[Opening INFORMATION GIVEN section]
(** When line 440 is reached with a frequency below 30 Hz the octave is
    below 1: either the frequency was doubled to 32 Hz or more, or the
    octave of the undoubled frequency is 0 or less. *)
Lemma corrected_pitch_low_guard f :
  (0 < f)%Q ->
  Qlt_bool (snd (corrected_pitch f)) 30.0 && (1 <=? snd (fst (corrected_pitch f))) = false.
Proof.
  intros H0. unfold corrected_pitch.
  set (s := round_12_log2 (f / A4)).
  destruct (octave_of_offset (s + 9) <? 1) eqn:E1; cbn [andb].
  - destruct (Qlt_bool f 65.0) eqn:E2.
    + destruct (Qle_bool 32.0 (f * 2.0)) eqn:E3; cbn [andb].
      * destruct (Qle_bool (f * 2.0) 4186.0) eqn:E4; cbn [fst snd].
        -- unfold Qlt_bool at 1.
           assert (E : Qle_bool 30.0 (f * 2.0) = true).
           { apply Qle_bool_iff. apply Qle_bool_iff in E3.
             eapply Qle_trans; [|exact E3]. unfold Qle. simpl. lia. }
           rewrite E. reflexivity.
        -- apply Z.ltb_lt in E1.
           replace (1 <=? octave_of_offset (s + 9)) with false
             by (symmetry; apply Z.leb_gt; lia).
           apply andb_false_r.
      * cbn [fst snd]. apply Z.ltb_lt in E1.
        replace (1 <=? octave_of_offset (s + 9)) with false
          by (symmetry; apply Z.leb_gt; lia).
        apply andb_false_r.
    + cbn [fst snd]. apply Z.ltb_lt in E1.
      replace (1 <=? octave_of_offset (s + 9)) with false
        by (symmetry; apply Z.leb_gt; lia).
      apply andb_false_r.
  - cbn [fst snd]. apply Z.ltb_ge in E1.
    destruct (Qlt_bool f 30.0) eqn:E; [|reflexivity].
    exfalso. apply Qlt_bool_iff in E.
    assert (H30 : (f < 30)%Q).
    { eapply Qlt_le_trans; [exact E|]. unfold Qle. simpl. lia. }
    pose proof (below_30_Hz_octave f H0 H30). fold s in H. lia.
Qed.

Lemma frequency_to_note_checked f :
  (0 < f)%Q ->
  _frequency_to_note f =
    if (snd (fst (corrected_pitch f)) <? 0) || (8 <? snd (fst (corrected_pitch f)))
    then (None, None)
    else (NOTE_NAMES !! Z.to_nat (fst (fst (corrected_pitch f))),
          Some (snd (fst (corrected_pitch f)))).
Proof.
  intros H0. rewrite (frequency_to_note_unfold f H0).
  pose proof (corrected_pitch_low_guard f H0) as G.
  destruct (corrected_pitch f) as [[i o] fr]. cbn [fst snd] in *.
  rewrite G. reflexivity.
Qed.



(** X2.  For a frequency that is zero, negative, or has an ordinary
    double as its quotient by 440.0, [_frequency_to_note] answers with
    nothing at all or with one of the twelve note names and an octave
    between 0 and 8; it never returns a name without an octave or an
    octave without a name. *)
Theorem frequency_to_note_result_shape (f : Q) :
  (f <= 0)%Q \/ float_range f ->
  _frequency_to_note f = (None, None) \/
  exists name octave,
    _frequency_to_note f = (Some name, Some octave) /\
    In name NOTE_NAMES /\ 0 <= octave <= 8.
Proof.
  intros [H0|[Hlow _]].
  - left. unfold _frequency_to_note.
    rewrite (proj2 (Qle_bool_iff f 0) H0). reflexivity.
  - assert (H0 : (0 < f)%Q) by (eapply Qlt_le_trans; [|exact Hlow]; reflexivity).
    rewrite (frequency_to_note_checked f H0).
    pose proof (corrected_pitch_index f) as Hi.
    destruct (corrected_pitch f) as [[i o] fr]. cbn [fst snd] in *.
    destruct ((o <? 0) || (8 <? o)) eqn:E; [left; reflexivity|right].
    apply orb_false_iff in E as [E1 E2].
    apply Z.ltb_ge in E1. apply Z.ltb_ge in E2.
    destruct (NOTE_NAMES_lookup i Hi) as (name & Hl & Hin & _).
    exists name, o. rewrite Hl. repeat split; try assumption.
Qed.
[Closing INFORMATION GIVEN section]
**ABOUT THIS EXERCISE:**
Transcribe the data in full, keeping every character.

**RESULT OF THE EXERCISE:**
(** When line 440 is reached with a frequency below 30 Hz the octave is
    below 1: either the frequency was doubled to 32 Hz or more, or the
    octave of the undoubled frequency is 0 or less. *)
Lemma corrected_pitch_low_guard f :
  (0 < f)%Q ->
  Qlt_bool (snd (corrected_pitch f)) 30.0 && (1 <=? snd (fst (corrected_pitch f))) = false.
Proof.
  intros H0. unfold corrected_pitch.
  set (s := round_12_log2 (f / A4)).
  destruct (octave_of_offset (s + 9) <? 1) eqn:E1; cbn [andb].
  - destruct (Qlt_bool f 65.0) eqn:E2.
    + destruct (Qle_bool 32.0 (f * 2.0)) eqn:E3; cbn [andb].
      * destruct (Qle_bool (f * 2.0) 4186.0) eqn:E4; cbn [fst snd].
        -- unfold Qlt_bool at 1.
           assert (E : Qle_bool 30.0 (f * 2.0) = true).
           { apply Qle_bool_iff. apply Qle_bool_iff in E3.
             eapply Qle_trans; [|exact E3]. unfold Qle. simpl. lia. }
           rewrite E. reflexivity.
        -- apply Z.ltb_lt in E1.
           replace (1 <=? octave_of_offset (s + 9)) with false
             by (symmetry; apply Z.leb_gt; lia).
           apply andb_false_r.
      * cbn [fst snd]. apply Z.ltb_lt in E1.
        replace (1 <=? octave_of_offset (s + 9)) with false
          by (symmetry; apply Z.leb_gt; lia).
        apply andb_false_r.
    + cbn [fst snd]. apply Z.ltb_lt in E1.
      replace (1 <=? octave_of_offset (s + 9)) with false
        by (symmetry; apply Z.leb_gt; lia).
      apply andb_false_r.
  - cbn [fst snd]. apply Z.ltb_ge in E1.
    destruct (Qlt_bool f 30.0) eqn:E; [|reflexivity].
    exfalso. apply Qlt_bool_iff in E.
    assert (H30 : (f < 30)%Q).
    { eapply Qlt_le_trans; [exact E|]. unfold Qle. simpl. lia. }
    pose proof (below_30_Hz_octave f H0 H30). fold s in H. lia.
Qed.

Lemma frequency_to_note_checked f :
  (0 < f)%Q ->
  _frequency_to_note f =
    if (snd (fst (corrected_pitch f)) <? 0) || (8 <? snd (fst (corrected_pitch f)))
    then (None, None)
    else (NOTE_NAMES !! Z.to_nat (fst (fst (corrected_pitch f))),
          Some (snd (fst (corrected_pitch f)))).
Proof.
  intros H0. rewrite (frequency_to_note_unfold f H0).
  pose proof (corrected_pitch_low_guard f H0) as G.
  destruct (corrected_pitch f) as [[i o] fr]. cbn [fst snd] in *.
  rewrite G. reflexivity.
Qed.



(** X2.  For a frequency that is zero, negative, or has an ordinary
    double as its quotient by 440.0, [_frequency_to_note] answers with
    nothing at all or with one of the twelve note names and an octave
    between 0 and 8; it never returns a name without an octave or an
    octave without a name. *)
Theorem frequency_to_note_result_shape (f : Q) :
  (f <= 0)%Q \/ float_range f ->
  _frequency_to_note f = (None, None) \/
  exists name octave,
    _frequency_to_note f = (Some name, Some octave) /\
    In name NOTE_NAMES /\ 0 <= octave <= 8.
Proof.
  intros [H0|[Hlow _]].
  - left. unfold _frequency_to_note.
    rewrite (proj2 (Qle_bool_iff f 0) H0). reflexivity.
  - assert (H0 : (0 < f)%Q) by (eapply Qlt_le_trans; [|exact Hlow]; reflexivity).
    rewrite (frequency_to_note_checked f H0).
    pose proof (corrected_pitch_index f) as Hi.
    destruct (corrected_pitch f) as [[i o] fr]. cbn [fst snd] in *.
    destruct ((o <? 0) || (8 <? o)) eqn:E; [left; reflexivity|right].
    apply orb_false_iff in E as [E1 E2].
    apply Z.ltb_ge in E1. apply Z.ltb_ge in E2.
    destruct (NOTE_NAMES_lookup i Hi) as (name & Hl & Hin & _).
    exists name, o. rewrite Hl. repeat split; try assumption.
Qed.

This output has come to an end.